That said, I think these women acted foolishly.
I remember being told time and again from boot camp on that we are *not* allowed to promote anything while in uniform. Doing so gives the appearance that we speak on behalf of the military and the government, and we do not have the right. I specifically remember this because at first I thought they meant we couldn't protest or anything while we were active duty, but after realizing that they didn't care so long as I wasn't in uniform I was satisfied.
These women knew that what they were doing was going to not only stir the boiling post of breastfeeding controversy, but also break the UCMJ.
Showing pictures of active duty women breastfeeding is also extremely unrealistic. As a former AD sailor I can tell you that I have NEVER witnessed this. When we were at work we were at work. The kids were in daycare or with family, but there were most certainly not close enough for us to grab them and feed them. We were given specific areas where we could pump (as per law) but at no time was it even a possibility that myself or any of the other women I worked with would have the time/ability to breastfeed our child at work.
I could see if they stopped by the daycare during lunch to breastfeed, in which case the daycare I am sure would have somewhere for them to go. They wouldn't be sitting outside on a bench in public doing it.
Yes, I was a sailor. I remember being told not to walk and talk on my cell phone. I remember being told PDAs were not allowed. Hell, I was told to get used to carrying everything in my left hand because my right hand had to be ready to salute at all times.
I don't see anyone pitching a fit over those things, but because (like you said) breastfeeding is such a hot button topic right now, they're throwing a fit over this.

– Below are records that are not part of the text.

(** * pypager: the incremental content-loading core of [pypager/pager.py]

    A shallow embedding of the [Pager] class: the registry of open sources,
    the per-source [_SourceInfo] objects, and the render-triggered prefetch
    of [_on_render] together with its two reader closures. *)

From Stdlib Require Import Ascii.
From stdpp Require Import base numbers list strings gmap.

(** ** Python values *)

(** The exceptions the modelled code can raise. [IOError] carries [str(e)]. *)
Inductive exn : Type :=
| IndexError
| KeyError
| ValueError
| ZeroDivisionError
| IOError (strerror : string).

(** The one-character string ['\n']. *)
Definition newline : string := String "010"%char "".

(** [l[i]] on a Python list: a negative index counts from the end, an index
    out of range is an [IndexError] (here [None]). *)
Definition py_getitem {A} (l : list A) (i : Z) : option A :=
  if decide (0 ≤ i)%Z then l !! Z.to_nat i
  else if decide (- Z.of_nat (length l) ≤ i)%Z
       then l !! Z.to_nat (Z.of_nat (length l) + i)
       else None.

(** [''.join(parts)]. *)
Definition py_join (parts : list string) : string :=
  foldr String.append "" parts.

(** [len(s)] of a string. *)
Definition py_len (s : string) : Z := Z.of_nat (String.length s).

(** ** Tokens and the document buffer *)

(** A Pygments token is a tuple of names; a chunk is a list of
    [(token, text)] pairs. *)
Definition Token : Type := list string.
Definition token_char : Type := Token * string.

(** The part of prompt_toolkit's [Buffer] the pager touches. *)
Record Buffer : Type := mkBuffer {
  text : string;
  cursor_position : Z
}.

(** [Buffer(loop=..., read_only=True)]: an empty document. *)
Definition Buffer_init : Buffer := {| text := ""; cursor_position := 0 |}.

(** ** The closures of [_on_render] *)

(** [line_tokens[-1].append(x)]; [None] is the [IndexError] of [[-1]] on an
    empty list. *)
Definition append_to_last {A} (x : A) (ls : list (list A)) : option (list (list A)) :=
  match last ls with
  | None => None
  | Some l => Some (<[pred (length ls) := l ++ [x]]> ls)
  end.

(** [handle_content(tokens)]: [line_tokens] and the counter [lines[0]] are the
    captured cells it mutates; the result is the new value of both and the
    returned list [data]. *)
Fixpoint handle_content (line_tokens : list (list token_char)) (lines : Z)
    (tokens : list token_char)
  : option (list (list token_char) * Z * list string) :=
  match tokens with
  | [] => Some (line_tokens, lines, [])
  | token_char :: tokens' =>
      let char := token_char.2 in
      if decide (char = newline) then
        match handle_content (line_tokens ++ [[]]) (lines - 1) tokens' with
        | Some (lt, n, data) => Some (lt, n, char :: data)
        | None => None
        end
      else
        match append_to_last token_char line_tokens with
        | None => None
        | Some lt1 =>
            match handle_content lt1 lines tokens' with
            | Some (lt, n, data) => Some (lt, n, char :: data)
            | None => None
            end
        end
  end.

(** [insert_text(list_of_fragments)] on the captured buffer [b];
    [forward_forever] is [self.forward_forever] at the time of the call. *)
Definition insert_text (forward_forever : bool) (b : Buffer)
    (list_of_fragments : list string) : Buffer :=
  let document_text := text b +:+ py_join list_of_fragments in
  let b1 := {| text := document_text; cursor_position := cursor_position b |} in
  if forward_forever
  then {| text := text b1; cursor_position := py_len (text b1) |}
  else b1.

(** ** Sources *)

(** Modelled from the spec: the variants of [Source] ([pypager/source.py] is
    not part of the sources at hand).  Section 3 of the specification lists
    File, Pipe, Generator, String and Empty; only a Pipe exposes a descriptor. *)
Inductive SourceKind : Type :=
| FileSource (filename : string)
| PipeSource (fileno : Z)
| GeneratorSource
| StringSource (contents : string)
| DummySource.

(** A source object: its identity on the Python heap and its variant.  Python
    compares and hashes these objects by identity. *)
Record Source : Type := mkSource {
  oid : nat;
  kind : SourceKind
}.

Global Instance SourceKind_eq_dec : EqDecision SourceKind.
Proof. solve_decision. Defined.
Global Instance Source_eq_dec : EqDecision Source.
Proof. solve_decision. Defined.

(** Modelled from the spec: [source.get_fd()], the readiness descriptor, or
    [None] for a source that must be read with blocking calls. *)
Definition get_fd (s : Source) : option Z :=
  match kind s with
  | PipeSource fileno => Some fileno
  | _ => None
  end.

(** What the host reports for the body window: [info.window_height],
    [info.ui_content.line_count] and [info.last_visible_line()]. *)
Record RenderInfo : Type := mkRenderInfo {
  window_height : Z;
  line_count : Z;
  last_visible_line : Z
}.

(** What a render cycle observes of the outside world: the render info of
    the body ([None] while the window has not been drawn) and, for every
    source, what [eof()] answers at that moment. *)
Record Env : Type := mkEnv {
  get_render_info : option RenderInfo;
  source_eof : Source → bool
}.

(** Modelled from the spec: [source.eof()]; for the Empty source it is always
    true, for the others it is what the source reports. *)
Definition eof (env : Env) (s : Source) : bool :=
  match kind s with
  | DummySource => true
  | _ => source_eof env s
  end.

(** [sources.remove(x)]: drops the first element that is the object [x];
    [None] is the [ValueError] raised when there is none. *)
Fixpoint py_remove (x : Source) (l : list Source) : option (list Source) :=
  match l with
  | [] => None
  | y :: l' =>
      if decide (oid y = oid x) then Some l'
      else match py_remove x l' with
           | Some r => Some (y :: r)
           | None => None
           end
  end.

(** ** Per-source pager data *)

Record _SourceInfo : Type := mk_SourceInfo {
  source : Source;
  buffer : Buffer;
  line_tokens : list (list token_char);
  marks : gmap string (Z * Z);
  waiting_for_input_stream : bool
}.

(** [_SourceInfo.__init__]. *)
Definition _SourceInfo_init (s : Source) : _SourceInfo :=
  {| source := s; buffer := Buffer_init; line_tokens := [[]];
     marks := ∅; waiting_for_input_stream := false |}.

Definition set_waiting (w : bool) (si : _SourceInfo) : _SourceInfo :=
  {| source := source si; buffer := buffer si; line_tokens := line_tokens si;
     marks := marks si; waiting_for_input_stream := w |}.

Definition set_content (lt : list (list token_char)) (b : Buffer)
    (si : _SourceInfo) : _SourceInfo :=
  {| source := source si; buffer := b; line_tokens := lt;
     marks := marks si;
     waiting_for_input_stream := waiting_for_input_stream si |}.

(** One prefetch episode: the closure that [_on_render] builds.  It holds
    the source, the [_SourceInfo] object whose [line_tokens] and [buffer] it
    captured (by its heap address), the counter cell [lines[0]] and [fd]. *)
Record Episode : Type := mkEpisode {
  ep_source : Source;
  ep_info : nat;
  ep_lines : Z;
  ep_fd : option Z
}.

Definition set_lines (n : Z) (e : Episode) : Episode :=
  {| ep_source := ep_source e; ep_info := ep_info e; ep_lines := n;
     ep_fd := ep_fd e |}.

(** ** The pager *)

(** The attributes of [Pager] that the registry and the prefetch use, and the
    parts of its collaborators they act on: the [_SourceInfo] objects alive
    on the heap ([heap], [next_id] is the next fresh object identity), the
    window that has the layout focus (named by the address of its
    [_SourceInfo]), the readers registered with the event loop, keyed by
    descriptor, the worker threads that have not finished, and the number of
    [application.invalidate()] calls so far. *)
Record Pager : Type := mkPager {
  sources : list Source;
  current_source_index : Z;
  in_colon_mode : bool;
  message : option string;
  displaying_help : bool;
  forward_forever : bool;
  source_info : gmap nat nat;
  heap : gmap nat _SourceInfo;
  next_id : nat;
  layout_focus : option nat;
  readers : list (Z * Episode);
  threads : list Episode;
  invalidations : nat
}.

What they did was unnecessary, disrespectful and an obvious attempt to continue the controversy.
I'm a mom, but I was a sailor too. When we sign those contracts we agree to live by a higher standard.
Also, those videos you mention… You would be amazed to find out how many of the people that make those are no longer in the service. The really bad ones, the ones that reflect badly on the military are usually found and punished. They took a CO's command from him last year for participating in videos the Navy found to be lewd. They might not get everyone, but trust me they try.
I am honestly so sick of breastfeeding in public even being an issue. Rathern then coming down on these women the armed services should promote that this is a huge step for these women and for doing the right thing.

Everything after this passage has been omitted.